Imagine a 1000-foot tall ice cream sundae wedged between Mt. Shuksan and Mt. Baker where the horizon feels like it’s 10m away and you feel like you are going to ski into space at any minute (and can if you are not careful, took the biggest air of my life there off what I thought was a 2′ lip).

The mighty Shuksan as seen climbing the hemispheres

It’s about a 20-25 minute hike up a 45 degree face with 2′ steps. The boys skinned up, but I post-holed it. First day  skiing, but also my first day at altitude. I was winded. I toured around the peak and took some shots.

Shuksan detail

I can’t tell if I like color or B&W better here:

Baker detail

I fooled around with some stuff but didn’t have the polarizer or red filter to blacken out the blue sky (or film).

There were a lot of people on the summit and where it wasn’t packed down, snow was up to your waist. I walked all around the group trying to get shots for a panorama, which I’ve never tried before and I knew I wasn’t going to get very good results as I was up and down, different exposures, etc.

A few more:
When I got home I did a search for free panorama software only to find out on Ken Rockwell’s awesome site that every single version of  Canon digital camera comes with panoramic software, as does Irfanview, and that Microsoft Research has excellent free software, too.
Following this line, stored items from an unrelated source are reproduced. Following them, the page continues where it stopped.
(** X6. The file a remote reference is downloaded to is always cleaned up:
    when the reference parses and [-k] is not given, [main] creates the
    temporary file and later attempts to remove it, whether the download,
    the transcoding or the upload fails, and even when the run panics. *)
Theorem downloaded_file_is_removed (f : Flags) (url : URL) :
  strings.TrimSpace (flagOr (flag_i f) "") <> "" ->
  strings.HasPrefix (flagOr (flag_i f) "") "http" = true ->
  url_Parse w (flagOr (flag_i f) "") = Ok url ->
  flag_k f = false ->
  exists before after,
    trace (main w f) = (before ++ OsRemove (remoteFile url) :: after)%list
    /\ In (OsCreate (remoteFile url)) before.
Proof.
  intros Hv Hp Hu Hk.
  rewrite (main_valid w f Hv). cbn [trace fst].
  assert (Hfin : final (fetchFile w (parsedFlags w f))
                 = resolved (parsedFlags w f) url
                 /\ In (OsCreate (remoteFile url))
                       (trace (fetchFile w (parsedFlags w f)))).
  { rewrite (fetchFile_remote w (parsedFlags w f) Hp).
    destruct (http_NewRequest w "GET" (remoteTarget (parsedFlags w f) url))
      as [e|] eqn:Hr.
    - rewrite (fetchRemote_nil_request w (parsedFlags w f) url e Hu Hr). split; [reflexivity|now left].
    - rewrite (fetchRemote_round_trip w (parsedFlags w f) url Hu Hr). split; [reflexivity|now left]. }
  destruct Hfin as (Hfin & Hcreate).
  destruct (pipeline_fields (parsedFlags w f)) as ((Hkf & _) & Hs & Hf & _);
    [discriminate|].
  rewrite Hfin, resolved_startImage in Hs. rewrite Hfin, resolved_fileToConvert in Hf.
  assert (Hpre : In (OsCreate (remoteFile url))
                    (trace (pipeline w (parsedFlags w f)))).
  { rewrite pipeline_eq.
    destruct (fetchFile w (parsedFlags w f)) as [[t1 c1] o1].
    cbn [trace fst] in Hcreate.
    destruct o1 as [[e|]|m]; [| |exact Hcreate].
    - cbn [trace fst]. apply in_or_app. now left.
    - destruct (convert w c1) as [[t2 c2] [[e|]|m]];
        [| |cbn [trace fst]; apply in_or_app; now left].
      + cbn [trace fst]. apply in_or_app. now left.
      + destruct (upload w c2) as [[t3 c3] [[e|]|m]];
          cbn [trace fst]; apply in_or_app; now left. }
  rewrite cleanup_eq, Hkf. cbn [trace fst keepFiles parsedFlags]. rewrite Hk.
  unfold filesToRemove. rewrite Hs, Hf.
  destruct (String.eqb_spec (remoteTarget (parsedFlags w f) url) (remoteFile url))
    as [E|_]; [now apply remoteTarget_not_remoteFile in E|].
  cbn [negb app flat_map]. unfold removalRound at 1.
  exists (trace (pipeline w (parsedFlags w f))). eexists.
  split; [|exact Hpre]. rewrite <- app_comm_cons. reflexivity.
Qed.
I had to break this up.  Originally I did the full 270 degree view and it was 22′ long! Yikes.

We skied down and I took some pictures of the skiers which I posted on Facebook. But the wait for the set up in the 19F temps got me so cold that I was essentially skiing down with no feeling in my feet. Combine that with icy moguls on the bottom and a tender knee, and I was done for the day.

While the boys went out into the drainage, I got cleaned and grabbed this last shot, it lasts but a moment and my camera was packed in the car, so I missed the critical second:


Which Bernard caught on Shuksan. I couldn’t see it behind the trees where I was. Boy would I have killed to be able to haul 40lbs of medium format gear up that hill.